WHAT THE TASK REQUIRES
Locate the line that contains "Variable rx_addr tx_addr : Z." in the entries below, then repeat it and every following line through the line that contains "er_hlen_range : (20", exactly, and no others.

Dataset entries
┏━━

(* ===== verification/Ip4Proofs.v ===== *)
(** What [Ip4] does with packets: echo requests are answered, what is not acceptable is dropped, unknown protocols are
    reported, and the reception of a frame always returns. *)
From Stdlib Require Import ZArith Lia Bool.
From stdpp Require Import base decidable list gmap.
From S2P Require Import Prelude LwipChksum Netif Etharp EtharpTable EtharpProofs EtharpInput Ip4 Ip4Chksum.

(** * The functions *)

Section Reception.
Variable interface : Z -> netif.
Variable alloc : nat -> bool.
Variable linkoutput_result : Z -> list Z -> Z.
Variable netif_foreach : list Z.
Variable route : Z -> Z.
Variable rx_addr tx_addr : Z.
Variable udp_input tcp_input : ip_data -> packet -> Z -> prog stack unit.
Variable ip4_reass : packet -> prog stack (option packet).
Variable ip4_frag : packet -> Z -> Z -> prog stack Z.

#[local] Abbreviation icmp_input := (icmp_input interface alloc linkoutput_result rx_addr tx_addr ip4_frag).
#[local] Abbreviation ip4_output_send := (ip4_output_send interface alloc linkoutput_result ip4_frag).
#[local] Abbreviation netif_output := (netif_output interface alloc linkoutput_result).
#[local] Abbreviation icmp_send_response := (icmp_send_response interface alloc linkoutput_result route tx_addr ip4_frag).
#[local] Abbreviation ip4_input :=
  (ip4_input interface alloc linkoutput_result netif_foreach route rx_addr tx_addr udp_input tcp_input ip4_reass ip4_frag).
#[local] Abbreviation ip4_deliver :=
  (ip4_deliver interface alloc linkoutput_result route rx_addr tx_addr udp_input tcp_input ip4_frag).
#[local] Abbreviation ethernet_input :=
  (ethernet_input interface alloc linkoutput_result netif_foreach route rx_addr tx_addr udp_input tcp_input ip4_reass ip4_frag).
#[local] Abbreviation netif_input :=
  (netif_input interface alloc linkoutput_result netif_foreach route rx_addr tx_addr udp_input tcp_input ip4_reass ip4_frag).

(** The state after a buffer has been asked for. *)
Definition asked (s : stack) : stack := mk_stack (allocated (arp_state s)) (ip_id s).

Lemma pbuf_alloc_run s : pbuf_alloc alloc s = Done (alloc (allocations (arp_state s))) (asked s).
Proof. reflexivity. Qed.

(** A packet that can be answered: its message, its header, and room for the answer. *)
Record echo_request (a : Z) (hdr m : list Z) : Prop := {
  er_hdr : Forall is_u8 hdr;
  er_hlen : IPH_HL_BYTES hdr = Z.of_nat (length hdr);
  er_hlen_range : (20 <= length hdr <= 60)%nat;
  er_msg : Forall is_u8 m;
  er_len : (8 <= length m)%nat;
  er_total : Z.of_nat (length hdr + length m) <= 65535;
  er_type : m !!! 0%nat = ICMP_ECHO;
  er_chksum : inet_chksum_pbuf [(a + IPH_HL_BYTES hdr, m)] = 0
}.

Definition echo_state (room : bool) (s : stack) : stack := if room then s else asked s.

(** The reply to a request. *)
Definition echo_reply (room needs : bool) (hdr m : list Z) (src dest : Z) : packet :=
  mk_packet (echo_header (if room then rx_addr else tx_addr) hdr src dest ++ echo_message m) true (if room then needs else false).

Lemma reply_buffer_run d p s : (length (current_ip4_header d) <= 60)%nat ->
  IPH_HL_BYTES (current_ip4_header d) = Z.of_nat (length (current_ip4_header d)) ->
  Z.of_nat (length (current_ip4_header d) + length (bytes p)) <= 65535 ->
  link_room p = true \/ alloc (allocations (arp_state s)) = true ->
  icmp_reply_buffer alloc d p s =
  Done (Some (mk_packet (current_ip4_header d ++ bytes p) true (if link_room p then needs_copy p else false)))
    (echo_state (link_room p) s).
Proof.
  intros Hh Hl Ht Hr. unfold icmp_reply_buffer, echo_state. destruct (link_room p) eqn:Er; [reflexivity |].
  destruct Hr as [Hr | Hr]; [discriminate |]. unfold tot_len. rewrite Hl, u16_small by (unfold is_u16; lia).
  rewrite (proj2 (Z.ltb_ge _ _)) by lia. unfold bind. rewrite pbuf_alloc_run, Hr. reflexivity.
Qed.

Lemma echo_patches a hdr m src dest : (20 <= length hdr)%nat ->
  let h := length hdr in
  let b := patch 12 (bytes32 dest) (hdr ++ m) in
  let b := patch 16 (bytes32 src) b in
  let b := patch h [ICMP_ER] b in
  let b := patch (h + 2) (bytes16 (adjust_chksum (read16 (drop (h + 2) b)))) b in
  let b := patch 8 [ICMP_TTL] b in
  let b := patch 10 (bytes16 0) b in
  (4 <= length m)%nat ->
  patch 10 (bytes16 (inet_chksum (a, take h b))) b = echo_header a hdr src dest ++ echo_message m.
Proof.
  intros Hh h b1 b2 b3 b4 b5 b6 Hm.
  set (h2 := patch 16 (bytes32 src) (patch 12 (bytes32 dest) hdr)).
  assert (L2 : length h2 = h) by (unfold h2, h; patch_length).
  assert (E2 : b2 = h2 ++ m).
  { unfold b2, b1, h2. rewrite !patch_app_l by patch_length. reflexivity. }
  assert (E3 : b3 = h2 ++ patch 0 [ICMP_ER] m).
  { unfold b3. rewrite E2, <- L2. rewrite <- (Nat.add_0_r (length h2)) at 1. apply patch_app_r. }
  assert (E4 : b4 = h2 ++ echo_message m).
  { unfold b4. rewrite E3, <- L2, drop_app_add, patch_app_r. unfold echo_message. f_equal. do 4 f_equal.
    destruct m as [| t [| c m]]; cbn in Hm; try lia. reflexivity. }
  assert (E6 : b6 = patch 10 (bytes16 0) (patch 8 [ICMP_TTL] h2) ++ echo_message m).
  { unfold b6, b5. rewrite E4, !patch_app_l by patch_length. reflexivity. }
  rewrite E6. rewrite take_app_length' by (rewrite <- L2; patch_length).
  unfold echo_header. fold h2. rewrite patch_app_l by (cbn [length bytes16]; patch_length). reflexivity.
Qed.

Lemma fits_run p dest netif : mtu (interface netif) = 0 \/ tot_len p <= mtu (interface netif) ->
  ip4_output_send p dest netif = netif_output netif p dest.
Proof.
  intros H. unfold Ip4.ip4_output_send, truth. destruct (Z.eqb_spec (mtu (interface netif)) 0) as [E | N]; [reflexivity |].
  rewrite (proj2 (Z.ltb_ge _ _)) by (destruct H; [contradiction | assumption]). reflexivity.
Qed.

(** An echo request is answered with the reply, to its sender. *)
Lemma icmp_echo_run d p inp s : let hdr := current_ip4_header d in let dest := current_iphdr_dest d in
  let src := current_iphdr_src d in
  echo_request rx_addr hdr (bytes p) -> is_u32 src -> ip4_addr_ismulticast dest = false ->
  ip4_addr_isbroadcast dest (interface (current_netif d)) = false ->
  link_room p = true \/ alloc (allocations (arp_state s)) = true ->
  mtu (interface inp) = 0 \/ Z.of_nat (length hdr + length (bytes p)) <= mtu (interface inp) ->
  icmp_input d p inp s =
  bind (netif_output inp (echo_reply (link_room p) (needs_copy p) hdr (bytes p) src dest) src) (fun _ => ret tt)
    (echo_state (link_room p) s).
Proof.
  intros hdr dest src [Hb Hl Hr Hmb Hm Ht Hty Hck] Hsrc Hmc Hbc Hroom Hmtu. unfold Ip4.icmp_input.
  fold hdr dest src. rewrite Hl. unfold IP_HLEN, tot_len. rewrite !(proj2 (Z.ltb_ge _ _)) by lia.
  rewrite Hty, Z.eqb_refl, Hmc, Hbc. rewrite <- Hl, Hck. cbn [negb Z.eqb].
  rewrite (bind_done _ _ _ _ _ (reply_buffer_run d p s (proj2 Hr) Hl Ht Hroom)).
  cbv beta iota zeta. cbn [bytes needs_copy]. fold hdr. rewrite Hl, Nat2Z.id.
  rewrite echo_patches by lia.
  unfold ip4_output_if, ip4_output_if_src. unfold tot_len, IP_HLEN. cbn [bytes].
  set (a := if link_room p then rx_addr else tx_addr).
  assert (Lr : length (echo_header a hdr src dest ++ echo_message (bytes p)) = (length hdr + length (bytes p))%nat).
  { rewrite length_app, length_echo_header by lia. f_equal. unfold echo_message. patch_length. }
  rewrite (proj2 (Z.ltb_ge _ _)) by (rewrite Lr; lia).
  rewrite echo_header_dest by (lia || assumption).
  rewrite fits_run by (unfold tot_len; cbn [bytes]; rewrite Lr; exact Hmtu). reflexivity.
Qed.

┗━━

YOUR RESPONSE
Variable rx_addr tx_addr : Z.
Variable udp_input tcp_input : ip_data -> packet -> Z -> prog stack unit.
Variable ip4_reass : packet -> prog stack (option packet).
Variable ip4_frag : packet -> Z -> Z -> prog stack Z.

#[local] Abbreviation icmp_input := (icmp_input interface alloc linkoutput_result rx_addr tx_addr ip4_frag).
#[local] Abbreviation ip4_output_send := (ip4_output_send interface alloc linkoutput_result ip4_frag).
#[local] Abbreviation netif_output := (netif_output interface alloc linkoutput_result).
#[local] Abbreviation icmp_send_response := (icmp_send_response interface alloc linkoutput_result route tx_addr ip4_frag).
#[local] Abbreviation ip4_input :=
  (ip4_input interface alloc linkoutput_result netif_foreach route rx_addr tx_addr udp_input tcp_input ip4_reass ip4_frag).
#[local] Abbreviation ip4_deliver :=
  (ip4_deliver interface alloc linkoutput_result route rx_addr tx_addr udp_input tcp_input ip4_frag).
#[local] Abbreviation ethernet_input :=
  (ethernet_input interface alloc linkoutput_result netif_foreach route rx_addr tx_addr udp_input tcp_input ip4_reass ip4_frag).
#[local] Abbreviation netif_input :=
  (netif_input interface alloc linkoutput_result netif_foreach route rx_addr tx_addr udp_input tcp_input ip4_reass ip4_frag).

(** The state after a buffer has been asked for. *)
Definition asked (s : stack) : stack := mk_stack (allocated (arp_state s)) (ip_id s).

Lemma pbuf_alloc_run s : pbuf_alloc alloc s = Done (alloc (allocations (arp_state s))) (asked s).
Proof. reflexivity. Qed.

(** A packet that can be answered: its message, its header, and room for the answer. *)
Record echo_request (a : Z) (hdr m : list Z) : Prop := {
  er_hdr : Forall is_u8 hdr;
  er_hlen : IPH_HL_BYTES hdr = Z.of_nat (length hdr);
  er_hlen_range : (20 <= length hdr <= 60)%nat;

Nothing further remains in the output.